Improve your Results by Increasing Training Frequency
When it comes to improving your results, on a daily basis, it’s important that you increase the frequency of your training. This means that you should go to the gym more often to get all the muscles in your body working and do it the right way.
Certainly, going to the gym almost every day of the week will allow you to train each muscle of the body independently. It’s one of the best ways to tone the body and develop muscles, without losing sight of resting. Many people choose to divide the areas in which they exercise each day and pay special attention to a single muscle group and let the rest recover.
Remember that the main reason to split your training into different days has to do with the benefits for the development of the body. It’s a good idea to go section by section, but give each muscle a full week to recover.
Also, this means that you should know that when planning how many days to train per week, a series of interfering factors influence the frequency with which you must work each muscle. Each individual factor affects the results and in the intensity with which you must train.
Factors that influence your training frequency
Firstly, when we talk about the volume of training, we refer to the number of repetitions and sets that we carry out. Obviously, the more you work on a specific part of the body the more time you will need to give it the chance to recover completely. Conversely, if you do fewer sets you can train more often and recover faster.
2.-Intensity of training
The intensity of the training refers to the effort you make and how hard you are working the muscles. Also, the harder you try in your workouts more rest time you’ll need so that your recovery is optimal. In any case, if what you want is to increase the frequency of your workouts we recommend increasing the intensity gradually and leave a recovery time for each muscle that you have trained.
Nutrition plays a fundamental role when deciding how often you can and should train. The higher the quality of the food you consume, such as proteins and carbohydrates, the better prepared you’ll be to recover and train more frequently.
Certainly, each person is different when it comes to taking into account recovery time. This is a key aspect that can make a difference. Therefore, we recommend that you listen to your body and have the necessary patience to stop and recover completely. A bad recovery brings a risk of injury, which in the long run will keep you away from the gym for much longer.
The more demanding the exercises are in each part of the body, the less frequently you’ll be able to train that muscular section. In the same way, this will affect the recovery time you need for each muscle.
In most cases, the smaller parts of the body can be worked more often because they have less muscle mass that demands a repair time. Therefore, the larger the part of the body, such as the back or chest, the longer the recovery time due to the total muscle fibers involved.
Tips to increase your training frequency
Once you have discovered the factors that can interfere when it comes to increasing the frequency of your workouts. The time has come to know some tips that will allow you to improve. If we take into account the above factors, these are the main aspects that determine the optimal frequency of training.
- Good nutrition and supplementation.
- Less volume and intensity of training.
- You work smaller body parts.
- You carry out simpler exercises and less intense techniques.
- If you have a rapid rate of natural recovery.

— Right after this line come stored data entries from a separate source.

Lemma str_in_false (sub s : string) : str_in sub s = false <-> ~ contains sub s.
Proof.
  rewrite <- str_in_spec; destruct (str_in sub s); split; congruence.
Qed.

Lemma lower_app (a b : string) : lower (a ++ b) = lower a ++ lower b.
Proof. induction a as [|c a IH]; simpl; [reflexivity | now rewrite IH]. Qed.

Lemma lower_split (s a b : string) :
  lower s = a ++ b -> exists a' b', s = a' ++ b' /\ lower a' = a /\ lower b' = b.
Proof.
  revert s; induction a as [|c a IH]; intros s H.
  - exists EmptyString, s; auto.
  - destruct s as [|d s]; simpl in H; [discriminate|].
    injection H as Hc Hs.
    destruct (IH _ Hs) as (a' & b' & -> & <- & <-).
    exists (String d a'), b'; simpl; rewrite Hc; auto.
Qed.

(** A character whose lower case is the lower-case letter [c] is [c] or its
    upper case. *)
Lemma lower_char_inv (c d : ascii) :
  is_lower c = true -> lower_char d = c -> d = c \/ d = upper_char c.
Proof.
  destruct d as [[] [] [] [] [] [] [] []];
    intros Hc <-; vm_compute in Hc |- *; try discriminate Hc; auto.
Qed.

Lemma lower_char_upper (c : ascii) : is_lower c = true -> lower_char (upper_char c) = c.
Proof.
  destruct c as [[] [] [] [] [] [] [] []]; vm_compute; congruence.
Qed.

Lemma lower_char_lower (c : ascii) : is_lower c = true -> lower_char c = c.
Proof.
  destruct c as [[] [] [] [] [] [] [] []]; vm_compute; congruence.
Qed.

(** For a pattern of lower-case letters, the strings that [lower] sends to
    the pattern are its casings. *)
Lemma lower_eq_casing (pat s : string) :
  all_lower pat = true -> (lower s = pat <-> casing_of pat s).
Proof.
  revert s; induction pat as [|c pat IH]; intros s Hp; split; intros H.
  - destruct s; [constructor | discriminate].
  - inversion H; reflexivity.
  - simpl in Hp; apply andb_true_iff in Hp as [Hc Hp].
    destruct s as [|d s]; simpl in H; [discriminate|].
    injection H as Hd Hs.
    apply (IH s Hp) in Hs.
    destruct (lower_char_inv c d Hc Hd) as [-> | ->]; now constructor.
  - simpl in Hp; apply andb_true_iff in Hp as [Hc Hp].
    inversion H as [| c' p' s' Hs | c' p' s' Hs]; subst; simpl;
      apply (IH _ Hp) in Hs; rewrite Hs;
      [rewrite lower_char_lower | rewrite lower_char_upper]; auto.
Qed.

(** The test of the source, ["failed" in content.lower()], against the
    wording of the specification. *)
Lemma in_lower_spec (pat content : string) :
  all_lower pat = true ->
  (str_in pat (lower content) = true <-> contains_any_casing pat content).
Proof.
  intros Hp; rewrite str_in_spec; split.
  - intros (pre & post & E).
    destruct (lower_split _ _ _ E) as (pre' & rest & -> & _ & E2).
    destruct (lower_split _ _ _ E2) as (mid & post' & -> & Hm & _).
    exists pre', mid, post'; split; [reflexivity|].
    now apply lower_eq_casing.
  - intros (pre & mid & post & -> & Hm).
    apply (lower_eq_casing _ _ Hp) in Hm.
    exists (lower pre), (lower post).
    now rewrite !lower_app, Hm.
Qed.

End StrFacts.

(** ** Regression status *)

Section RegressionStatus.

Variable w : world.
Variable project_dir : path.

(** The function reads the file named by [summary_file]. *)
Lemma get_regression_status_unfold :
  get_regression_status w project_dir =
  if path_exists w (summary_file project_dir) then
    try_except
      (content <- path_read_text w (summary_file project_dir) ;;
       if str_in "All tests completed successfully" content then Ok passing_status
       else if str_in "failed" (lower content) then Ok failed_status
       else Ok issues_status)
      ExceptAll (Ok read_error_status)
  else Ok not_run_status.
Proof. reflexivity. Qed.

Lemma status_of_content (content : string) :
  path_exists w (summary_file project_dir) = true ->
  path_read_text w (summary_file project_dir) = Ok content ->
  get_regression_status w project_dir =
  Ok (if str_in "All tests completed successfully" content then passing_status
      else if str_in "failed" (lower content) then failed_status
      else issues_status).
Proof.
  intros He Hr; rewrite get_regression_status_unfold, He, Hr; simpl.
  destruct (str_in _ content); [reflexivity|].
  destruct (str_in _ (lower content)); reflexivity.
Qed.

Lemma status_absent :
  path_exists w (summary_file project_dir) = false ->
  get_regression_status w project_dir = Ok not_run_status.
Proof. intros He; now rewrite get_regression_status_unfold, He. Qed.

Lemma status_unreadable (e : exc) :
  path_exists w (summary_file project_dir) = true ->
  path_read_text w (summary_file project_dir) = Raise e ->
  get_regression_status w project_dir = Ok read_error_status.
Proof. intros He Hr; now rewrite get_regression_status_unfold, He, Hr. Qed.

End RegressionStatus.

(** C1.  For an existing, readable summary the content is classified in
    priority order: the phrase "All tests completed successfully" gives the
    Passing marker whatever else the content holds; otherwise "failed" in any
    letter casing gives the Failed marker; otherwise the result is the
    CompletedWithIssues marker. *)
Theorem C1_classification_priority (w : world) (project_dir : path) (content : string) :
  path_exists w (summary_file project_dir) = true ->
  path_read_text w (summary_file project_dir) = Ok content ->
  (contains "All tests completed successfully" content ->
   get_regression_status w project_dir = Ok passing_status) /\
  (~ contains "All tests completed successfully" content ->
   contains_any_casing "failed" content ->
   get_regression_status w project_dir = Ok failed_status) /\
  (~ contains "All tests completed successfully" content ->
   ~ contains_any_casing "failed" content ->
   get_regression_status w project_dir = Ok issues_status).
Proof.
  intros He Hr; rewrite (status_of_content w project_dir content He Hr).
  repeat split.
  - intros Hs; apply str_in_spec in Hs; now rewrite Hs.
  - intros Hs Hf; apply str_in_false in Hs; rewrite Hs.
    apply (in_lower_spec "failed" content eq_refl) in Hf; now rewrite Hf.
  - intros Hs Hf; apply str_in_false in Hs; rewrite Hs.
    destruct (str_in "failed" (lower content)) eqn:E; [|reflexivity].
    apply (in_lower_spec "failed" content eq_refl) in E; contradiction.
Qed.

(** A summary that mentions both phrases is reported as passing. *)
Lemma C1_witness :
  get_regression_status
    (world_with_summary "All tests completed successfully. 0 failed.") proj
  = Ok passing_status.
Proof.
  apply (C1_classification_priority
           (world_with_summary "All tests completed successfully. 0 failed.") proj
           "All tests completed successfully. 0 failed.");
    [reflexivity | reflexivity |].
  exists EmptyString, ". 0 failed."; reflexivity.
Defined.



Lemma get_regression_status_total (w : world) (project_dir : path) :
  exists s, get_regression_status w project_dir = Ok s /\ In s the_statuses.
Proof.
  rewrite get_regression_status_unfold.
  destruct (path_exists w (summary_file project_dir)).
  - destruct (path_read_text w (summary_file project_dir)) as [content|e]; simpl.
    + destruct (str_in _ content);
        [|destruct (str_in _ (lower content))];
        eexists; (split; [reflexivity|]); simpl; auto.
    + eexists; split; [reflexivity|]; simpl; auto 6.
  - eexists; split; [reflexivity|]; simpl; auto 6.
Qed.


(** ** Feature counting *)

(** A branch where the body raised: the handler either gives [(0, 0)] or the
    exception leaves the function. *)
Ltac handler_case :=
  cbn [bind try_except];
  match goal with
  | |- (if ?c then _ else _) = _ -> _ =>
      let H := fresh in
      destruct c; intros H; [injection H as <- <-; lia | discriminate H]
  end.

Section FeatureCount.

Lemma passes_cond_dict (kvs : list (string * value)) :
  passes_cond (JDict kvs) = Ok (entry_passes kvs).
Proof.
  unfold passes_cond, entry_passes; simpl.
  destruct (dict_lookup "passes" kvs); reflexivity.
Qed.

(** On records the generator sum is the number of passing records. *)
Lemma sum_ones_if_records (entries : list (list (string * value))) (acc : Z) :
  sum_ones_if passes_cond (map JDict entries) acc
  = Ok (acc + Z.of_nat (List.length (filter entry_passes entries))).
Proof.
  revert acc; induction entries as [|kvs entries IH]; intros acc.
  - simpl; f_equal; lia.
  - cbn [map sum_ones_if]; rewrite passes_cond_dict; cbn [bind].
    rewrite IH; cbn [filter]; destruct (entry_passes kvs);
      cbn [List.length]; f_equal; lia.
Qed.

(** Whatever the condition, a sum that completes lies between the start
    value and the start value plus the number of items. *)
Lemma sum_ones_if_bounds (cond : value -> result bool) (items : list value) :
  forall acc r, sum_ones_if cond items acc = Ok r ->
  acc <= r <= acc + Z.of_nat (List.length items).
Proof.
  induction items as [|x items IH]; intros acc r H; simpl in H.
  - injection H as <-; simpl; lia.
  - destruct (cond x) as [b|e]; simpl in H; [|discriminate].
    apply IH in H; simpl List.length; destruct b; lia.
Qed.

(** The first item that is not a record stops the sum with [AttributeError]. *)
Lemma sum_ones_if_not_record (x : value) (rest : list value) (acc : Z) :
  (forall kvs, x <> JDict kvs) ->
  sum_ones_if passes_cond (x :: rest) acc = Raise AttributeError.
Proof.
  intros Hx; simpl; unfold passes_cond.
  destruct x; try reflexivity.
  now destruct (Hx kvs).
Qed.

Lemma str_chars_length (s : string) : List.length (str_chars s) = String.length s.
Proof. induction s as [|c s IH]; simpl; congruence. Qed.

(** [len] counts what the iteration goes through. *)
Lemma py_len_iter (v : value) (n : Z) (items : list value) :
  py_len v = Ok n -> py_iter v = Ok items -> n = Z.of_nat (List.length items).
Proof.
  destruct v; simpl; try discriminate; intros Hn Hi;
    injection Hn as <-; injection Hi as <-;
    now rewrite ?length_map, ?str_chars_length.
Qed.

Variable w : world.
Variable project_dir : path.

Lemma count_passing_tests_unfold :
  count_passing_tests w project_dir =
  if negb (path_exists w (tests_file project_dir)) then Ok (0, 0)
  else
    try_except
      (f <- open_text w (tests_file project_dir) ;;
       tests <- json_load w f ;;
       total <- py_len tests ;;
       items <- py_iter tests ;;
       passing <- sum_ones_if passes_cond items 0 ;;
       Ok (passing, total))
      (ExceptClasses [JSONDecodeError; IOError])
      (Ok (0, 0)).
Proof. reflexivity. Qed.

Lemma count_absent :
  path_exists w (tests_file project_dir) = false ->
  count_passing_tests w project_dir = Ok (0, 0).
Proof. intros He; now rewrite count_passing_tests_unfold, He. Qed.

(** The result once the file has been opened and parsed. *)
Lemma count_loaded (f : text_file) (tests : value) :
  path_exists w (tests_file project_dir) = true ->
  open_text w (tests_file project_dir) = Ok f ->
  json_load w f = Ok tests ->
  count_passing_tests w project_dir =
  try_except
    (total <- py_len tests ;;
     items <- py_iter tests ;;
     passing <- sum_ones_if passes_cond items 0 ;;
     Ok (passing, total))
    (ExceptClasses [JSONDecodeError; IOError])
    (Ok (0, 0)).
Proof.
  intros He Ho Hl; now rewrite count_passing_tests_unfold, He, Ho; simpl; rewrite Hl.
Qed.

Before finishing reading this article, don’t forget that to improve your results by increasing the frequency of your training, it’s necessary that you rest well. Sleep a minimum of seven hours for the maximum performance in your workouts.
As always, you should remember to warm up and perform a good stretching session, before and after each workout. We’re sure that increasing the frequency and intensity of your training will bring you the desired results!